Роман Гуль в обрисовке царя следует Герцену и Льву Толстому. Приводит он даже ту знаменитую, и что говорить, действительно ужасную резолюцию, – «Слава Богу, смертной казни у нас нет, и не мне ее вводить. Провести двенадцать раз сквозь тысячу человек», – которая приведена и в «Хаджи-Мурате».
В «Скифе в Европе» Николай – человек взбалмошный, гневливый, ограниченный, словом самодур и «прапорщик» до мозга костей. Но под конец повествования, там, где факты говорят сами за себя, возникает некоторое психологическое противоречие: в соответствии с тем представлением о царе, которое складывается при чтении первых трех четвертей книги. Николай должен был бы доставленного в Россию Бакунина немедленно повесить. Но царь, – правда, заключив «мерзавца» в крепость, – предложил ему написать свою «исповедь», а прочтя написанное, сказал: «он умный и хороший малый». Об этом рассказано и в «Былом и думах», и у Герцена, так же, как теперь у Гуля, получается тут явная неувязка.

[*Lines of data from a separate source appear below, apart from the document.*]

(** X27. What [preventPathfindingOnMaps] does with other arguments. It only
    ever adds maps: a map without pathfinding before the call is without
    it after. An argument made of commas only, the empty one among them,
    adds nothing. An argument without a comma that starts with a character
    that is neither a digit, nor a sign, nor white space is read as 0 by
    [atoi]: it takes pathfinding away from map 0. *)
Theorem preventPathfindingOnMaps_edges (ignoreMapIds : list ascii)
    (disabledIds : option (gset Z)) :
  (forall result,
     preventPathfindingOnMaps ignoreMapIds disabledIds = Some result ->
     default ∅ disabledIds ⊆ result) /\
  (Forall (fun c => c = comma) ignoreMapIds ->
   preventPathfindingOnMaps ignoreMapIds disabledIds
   = Some (default ∅ disabledIds)) /\
  (forall c rest,
     ignoreMapIds = c :: rest ->
     Forall (fun c => Ascii.eqb c comma = false) (c :: rest) ->
     isdigit c = false -> isspace c = false ->
     code c <> 45 -> code c <> 43 -> code c <> 0 ->
     preventPathfindingOnMaps ignoreMapIds disabledIds
     = Some ({[ 0 ]} ∪ default ∅ disabledIds)).
Proof.
  split; [| split].
  - intros result. apply preventPathfinding_tokens_grows.
  - intros Hall. unfold preventPathfindingOnMaps. cbv zeta.
    rewrite (strtok_all_commas _ (c_str_Forall _ _ Hall)). reflexivity.
  - intros c rest0 -> Hnc0 Hd Hs Hminus Hplus Hnul.
    unfold preventPathfindingOnMaps. cbv zeta.
    apply c_str_Forall in Hnc0. cbn [c_str] in Hnc0 |- *.
    apply Z.eqb_neq in Hnul. rewrite Hnul in Hnc0 |- *.
    remember (c_str rest0) as rest eqn:Hrest0. clear Hrest0 rest0.
    pose proof Hnc0 as Hnc.
    rewrite <- (app_nil_r (c :: rest)).
    rewrite (strtok_all_run (c :: rest) [] [] Hnc), app_nil_r.
    cbn [strtok_all].
    destruct (rev (c :: rest)) eqn:Hr.
    { apply (f_equal (@length ascii)) in Hr. rewrite length_rev in Hr.
      discriminate. }
    rewrite <- Hr, rev_involutive.
    cbn [preventPathfinding_tokens]. unfold atoi. cbn [skip_space].
    rewrite Hs.
    replace (code c =? 45) with false by (symmetry; apply Z.eqb_neq; exact Hminus).
    replace (code c =? 43) with false by (symmetry; apply Z.eqb_neq; exact Hplus).
    cbn [atoi_digits]. rewrite Hd. reflexivity.
Qed.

Кое в чем, однако, Гуль с Герценом расходится. Никогда специально Бакуниным не занимавшись, я не берусь судить, на чьей стороне историческая правота. По Гулю, разъяренный царь требовал сначала от саксонского, затем от австрийского правительств выдачи государственного преступника. На докладах о Бакунине Николай будто бы кричал: «Достану и за границей!», не допуская и мысли, чтобы кто-нибудь смел его ослушаться. А Герцен пишет: «Австрия предложила России выдать Бакунина. Николаю вовсе не нужно было его, но отказаться он не имел сил».
К главному своему герою автор «Скифа в Европе», по-видимому, чувствует симпатию, вглядывается в него со вниманием и дает яркий его портрет: «всемирный смутьян», революционный романтик, мечтатель, трибун, а немножко и болтун. Не он первый испытывает к Бакунину влечение, не он и последний, конечно! Однако если Гуль хотел передать свое чувство и другим, то напрасно включил в повесть отрывки из «исповеди», документа отвратительного, пусть и вызвавшего у Николая замечание об «умном и хорошем малом». Бакунин по своему признанию, – впрочем, вызывавшему и сомнения, – хитрил и царя перехитрил. Но когда он много позднее, бежав из Сибири, говорил об этом в Лондоне все с тем же Герценом, то солгал, будто написал нечто вроде газетной «передовой статьи», с рассказом о событиях, в которых участвовал. На самом деле эта «передовая статья» была покаянным воплем, мольбой о прощении, раболепнейшим объяснением в любви и верноподданнических чувствах.